Excerpts from a dataset
::::
(* ===== verification/FsMap.v ===== *)
(** * The blocks of a file, and taking new ones

    The blocks an inode owns (its direct blocks, its indirect block and the blocks
    listed there), when they are well formed, how allocation extends them, and
    bmap(): it returns the block of a file block, taking what is missing from the
    free map. *)

From S2P Require Import Prelude State Spinlock CString Kalloc Sched SchedSpec Wp Sleeplock Bio BioSpec Log LogSpec Fs FsView FsSpec FsTxn FsAlloc.
Open Scope Z_scope.

(** Block [i] of the file for [i < MAXFILE]; [MAXFILE] stands for the indirect block; 0 is none. *)
Definition own (c : disk) (addr : Z -> Z) (i : Z) : Z :=
  if i =? MAXFILE then addr NDIRECT else if i <? NDIRECT then addr i else
  if addr NDIRECT =? 0 then 0 else ld32 (c (addr NDIRECT)) (4 * (i - NDIRECT)).

Definition slot (i : Z) : Prop := 0 <= i <= MAXFILE.

Lemma MAXFILE_eq : MAXFILE = 268.
Proof. done. Qed.

Lemma own_fblk c addr i : slot i -> i <> MAXFILE -> own c addr i <> 0 -> fblk c addr i = own c addr i.
Proof.
  unfold own, fblk, slot. intros Hi Hne. rewrite (proj2 (Z.eqb_neq i MAXFILE)) by done.
  destruct (i <? NDIRECT); [done|]. destruct (addr NDIRECT =? 0); done.
Qed.

Lemma own_direct c addr i : i < NDIRECT -> own c addr i = addr i.
Proof. intros Hi. unfold own. rewrite (proj2 (Z.eqb_neq i MAXFILE)), (proj2 (Z.ltb_lt i NDIRECT)); [done|done|rewrite MAXFILE_eq; unfold NDIRECT in *; lia]. Qed.

Lemma own_ind c addr : own c addr MAXFILE = addr NDIRECT.
Proof. unfold own. by rewrite Z.eqb_refl. Qed.

Lemma own_entry c addr i : NDIRECT <= i < MAXFILE -> addr NDIRECT <> 0 -> own c addr i = ld32 (c (addr NDIRECT)) (4 * (i - NDIRECT)).
Proof.
  intros Hi Ha. unfold own. by rewrite (proj2 (Z.eqb_neq i MAXFILE)), (proj2 (Z.ltb_ge i NDIRECT)), (proj2 (Z.eqb_neq (addr NDIRECT) 0)) by lia.
Qed.

Lemma own_no_ind c addr i : NDIRECT <= i < MAXFILE -> addr NDIRECT = 0 -> own c addr i = 0.
Proof. intros Hi Ha. unfold own. by rewrite (proj2 (Z.eqb_neq i MAXFILE)), (proj2 (Z.ltb_ge i NDIRECT)), Ha by lia. Qed.

(** [own] reads the addresses and the indirect block only. *)
Lemma own_ext c c' addr addr' i :
  slot i -> (forall j, 0 <= j <= NDIRECT -> addr' j = addr j) ->
  (NDIRECT <= i < MAXFILE -> addr NDIRECT <> 0 -> ld32 (c' (addr NDIRECT)) (4 * (i - NDIRECT)) = ld32 (c (addr NDIRECT)) (4 * (i - NDIRECT))) ->
  own c' addr' i = own c addr i.
Proof.
  unfold slot. intros Hi Ha Hc. assert (0 <= NDIRECT < MAXFILE) as Hn by (by vm_compute). unfold own. rewrite (Ha NDIRECT) by lia.
  destruct (Z.eqb_spec i MAXFILE); [done|]. destruct (Z.ltb_spec i NDIRECT); [apply Ha; lia|].
  destruct (Z.eqb_spec (addr NDIRECT) 0); [done|]. apply Hc; lia.
Qed.

Section Files.
Context (s : superblock).
Hypothesis Hs : sb_ok s.
Implicit Types (c : disk) (addr : Z -> Z).

(** Every block of the file is a used data block, and no block has two places. *)
Record file_wf c addr : Prop := {
  fw_range : forall i, slot i -> own c addr i <> 0 -> nmeta s <= own c addr i < sb_size s /\ used c s (own c addr i) = true;
  fw_inj : forall i j, slot i -> slot j -> own c addr i = own c addr j -> own c addr i <> 0 -> i = j;
}.

(** From [c], [addr] to [c'], [addr'] the file has grown: its blocks stay in their
    places, the new ones were free, the free map lost exactly the new ones, and the
    used blocks of others are unchanged. *)
Record extends c addr c' addr' : Prop := {
  ex_own : forall i, slot i -> own c addr i <> 0 -> own c' addr' i = own c addr i;
  ex_new : forall i, slot i -> own c addr i = 0 -> own c' addr' i <> 0 -> used c s (own c' addr' i) = false;
  ex_used : forall b, 0 <= b < sb_size s -> used c s b = true -> used c' s b = true;
  ex_fresh : forall b, 0 <= b < sb_size s -> used c' s b = true -> used c s b = true \/ b <> 0 /\ exists i, slot i /\ own c' addr' i = b;
  ex_other : forall b, 0 <= b < sb_size s -> used c s b = true -> (b < sb_bmapstart s \/ nmeta s <= b) ->
    (forall i, slot i -> own c addr i <> b) -> c' b = c b;
}.

Lemma extends_refl c addr : extends c addr c addr.
Proof using. split; try done. by left. Qed.

Lemma extends_trans c addr c1 addr1 c2 addr2 :
  file_wf c1 addr1 -> file_wf c2 addr2 -> extends c addr c1 addr1 -> extends c1 addr1 c2 addr2 -> extends c addr c2 addr2.
Proof using Hs.
  pose proof (sb_ok_bmap s Hs) as (Hb0 & Hb1 & Hb2).
  intros W1 W2 [A1 A2 A3 A4 A5] [B1 B2 B3 B4 B5].
  assert (forall i, slot i -> own c addr i = 0 -> own c2 addr2 i <> 0 -> used c s (own c2 addr2 i) = false) as N.
  { intros i Hi E0 E2. destruct (decide (own c1 addr1 i = 0)) as [E1|E1].
    - destruct (used c s (own c2 addr2 i)) eqn:E; [|done]. destruct (fw_range _ _ W2 i Hi E2) as [Hr _].
      rewrite <- (A3 (own c2 addr2 i)), B2 by (try done; lia). done.
    - rewrite B1 by done. by apply A2. }
  split; [| |by auto| |].
  - intros i Hi H0. rewrite B1, A1; try done. by rewrite A1.
  - done.
  - intros b Hb H2. destruct (B4 b Hb H2) as [H1|H1]; [|by right].
    destruct (A4 b Hb H1) as [H0|(Hnz & i & Hi & E)]; [by left|]. right. split; [done|]. exists i. split; [done|]. rewrite B1; [done|done|congruence].
  - intros b Hb Hu Hm Hn. rewrite B5; [by apply A5|done|by apply A3|done|]. intros i Hi E.
    destruct (decide (own c addr i = 0)) as [E0|E0].
    + assert (own c1 addr1 i <> 0) as E1 by (intros E1; apply (Hn i Hi); congruence).
      rewrite <- E, (A2 i) in Hu by done. done.
    + apply (Hn i Hi). by rewrite <- A1.
Qed.

(** The data blocks of the file are unchanged. *)
Definition kept_data c addr c' : Prop := forall i, slot i -> i <> MAXFILE -> own c addr i <> 0 -> c' (own c addr i) = c (own c addr i).

Section Grow.
Context c addr (b i0 : Z) c' addr'.
Hypothesis Hm : map_ok c s.
Hypothesis Hw : file_wf c addr.
Hypothesis Hb : 0 <= b < sb_size s.
Hypothesis Hu : used c s b = false.
Hypothesis Hi0 : slot i0.
Hypothesis H0 : own c addr i0 = 0.
Hypothesis H0' : own c' addr' i0 = b.
Hypothesis Hown : forall i, slot i -> i <> i0 -> own c' addr' i = own c addr i.
Hypothesis Hused : forall k, 0 <= k < sb_size s -> used c' s k = (b =? k) || used c s k.
Hypothesis Hsame : forall k, k <> b -> (k < sb_bmapstart s \/ nmeta s <= k) -> k <> own c addr MAXFILE -> c' k = c k.

Lemma grow_free : nmeta s <= b.
Proof using Hm Hb Hu. by apply (free_data c). Qed.

Lemma grow_map : map_ok c' s.
Proof using Hs Hm Hused.
  pose proof (sb_ok_bmap s Hs). intros k Hk. rewrite Hused by lia. rewrite (Hm k Hk). apply orb_true_r.
Qed.

Lemma grow_nz : b <> 0.
Proof using Hs Hm Hb Hu. pose proof grow_free. pose proof (sb_ok_bmap s Hs). lia. Qed.

(** A block of the file is not the new one. *)
Lemma grow_ne i : slot i -> own c addr i <> b.
Proof using Hs Hm Hw Hb Hu.
  intros Hi E. pose proof grow_nz as Hnz. destruct (fw_range _ _ Hw i Hi) as [_ E']; congruence.
Qed.

Lemma grow_wf : file_wf c' addr'.
Proof using All.
  pose proof grow_free as Hfr. pose proof (sb_ok_bmap s Hs) as (Hb0 & Hb1 & Hb2). split.
  - intros i Hi Hnz. destruct (decide (i = i0)) as [->|Hne].
    + rewrite H0'. split; [lia|]. rewrite Hused by lia. by rewrite Z.eqb_refl.
    + rewrite Hown in * by done. destruct (fw_range _ _ Hw i Hi Hnz) as [Hr E]. split; [done|]. rewrite Hused, E by lia. apply orb_true_r.
  - intros i j Hi Hj E Hnz. destruct (decide (i = i0)) as [->|Hi'], (decide (j = i0)) as [->|Hj']; [done| | |].
    + rewrite H0', Hown in E by done. by destruct (grow_ne j Hj).
    + rewrite H0', Hown in E by done. by destruct (grow_ne i Hi).
    + rewrite !Hown in * by done. by eapply fw_inj.
Qed.

Lemma grow_extends : extends c addr c' addr'.
Proof using All.
  pose proof grow_nz as Hnz. split.
  - intros i Hi Hz. apply Hown; [done|]. intros ->. done.
  - intros i Hi Hz Hz'. destruct (decide (i = i0)) as [->|Hne]; [by rewrite H0'|]. rewrite Hown in Hz' by done. done.
  - intros k Hk E. rewrite Hused, E by done. apply orb_true_r.
  - intros k Hk E. rewrite Hused in E by done. apply orb_true_iff in E as [E%Z.eqb_eq|E]; [|by left].
    right. split; [congruence|]. exists i0. split; [done|congruence].
  - intros k Hk E Hr Hn. apply Hsame; [congruence|done|]. intros ->. apply (Hn MAXFILE); [by vm_compute|done].
Qed.

Lemma grow_data : kept_data c addr c'.
Proof using Hs Hm Hw Hb Hu Hsame.
  intros i Hi Hne Hz. destruct (fw_range _ _ Hw i Hi Hz) as [Hr E]. apply Hsame; [by apply grow_ne|lia|].
  intros EM. apply Hne, (fw_inj _ _ Hw); [done|by vm_compute|done|done].
Qed.
End Grow.

(** The three ways a file takes a block: a direct block, the indirect block, an
    entry of the indirect block. *)
Definition grown c addr c' addr' : Prop :=
  map_ok c' s /\ file_wf c' addr' /\ extends c addr c' addr' /\ kept_data c addr c'.

Lemma alloc_same c b k : sb_ok s -> 0 <= b < sb_size s -> k <> b -> (k < sb_bmapstart s \/ nmeta s <= k) -> alloc_c c s b k = c k.
Proof using. intros Hs' Hb Hne Hk. apply alloc_other; [done|]. pose proof (BBLOCK_meta s b Hs' Hb). lia. Qed.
::::
= Task to complete =
Within the data above, the lines from the one with "Hypothesis Hb : 0 <= b < sb_size s." to the one with "by eapply fw_inj." must be repeated exactly; no other line belongs in the answer.

= Solution =
Hypothesis Hb : 0 <= b < sb_size s.
Hypothesis Hu : used c s b = false.
Hypothesis Hi0 : slot i0.
Hypothesis H0 : own c addr i0 = 0.
Hypothesis H0' : own c' addr' i0 = b.
Hypothesis Hown : forall i, slot i -> i <> i0 -> own c' addr' i = own c addr i.
Hypothesis Hused : forall k, 0 <= k < sb_size s -> used c' s k = (b =? k) || used c s k.
Hypothesis Hsame : forall k, k <> b -> (k < sb_bmapstart s \/ nmeta s <= k) -> k <> own c addr MAXFILE -> c' k = c k.

Lemma grow_free : nmeta s <= b.
Proof using Hm Hb Hu. by apply (free_data c). Qed.

Lemma grow_map : map_ok c' s.
Proof using Hs Hm Hused.
  pose proof (sb_ok_bmap s Hs). intros k Hk. rewrite Hused by lia. rewrite (Hm k Hk). apply orb_true_r.
Qed.

Lemma grow_nz : b <> 0.
Proof using Hs Hm Hb Hu. pose proof grow_free. pose proof (sb_ok_bmap s Hs). lia. Qed.

(** A block of the file is not the new one. *)
Lemma grow_ne i : slot i -> own c addr i <> b.
Proof using Hs Hm Hw Hb Hu.
  intros Hi E. pose proof grow_nz as Hnz. destruct (fw_range _ _ Hw i Hi) as [_ E']; congruence.
Qed.

Lemma grow_wf : file_wf c' addr'.
Proof using All.
  pose proof grow_free as Hfr. pose proof (sb_ok_bmap s Hs) as (Hb0 & Hb1 & Hb2). split.
  - intros i Hi Hnz. destruct (decide (i = i0)) as [->|Hne].
    + rewrite H0'. split; [lia|]. rewrite Hused by lia. by rewrite Z.eqb_refl.
    + rewrite Hown in * by done. destruct (fw_range _ _ Hw i Hi Hnz) as [Hr E]. split; [done|]. rewrite Hused, E by lia. apply orb_true_r.
  - intros i j Hi Hj E Hnz. destruct (decide (i = i0)) as [->|Hi'], (decide (j = i0)) as [->|Hj']; [done| | |].
    + rewrite H0', Hown in E by done. by destruct (grow_ne j Hj).
    + rewrite H0', Hown in E by done. by destruct (grow_ne i Hi).
    + rewrite !Hown in * by done. by eapply fw_inj.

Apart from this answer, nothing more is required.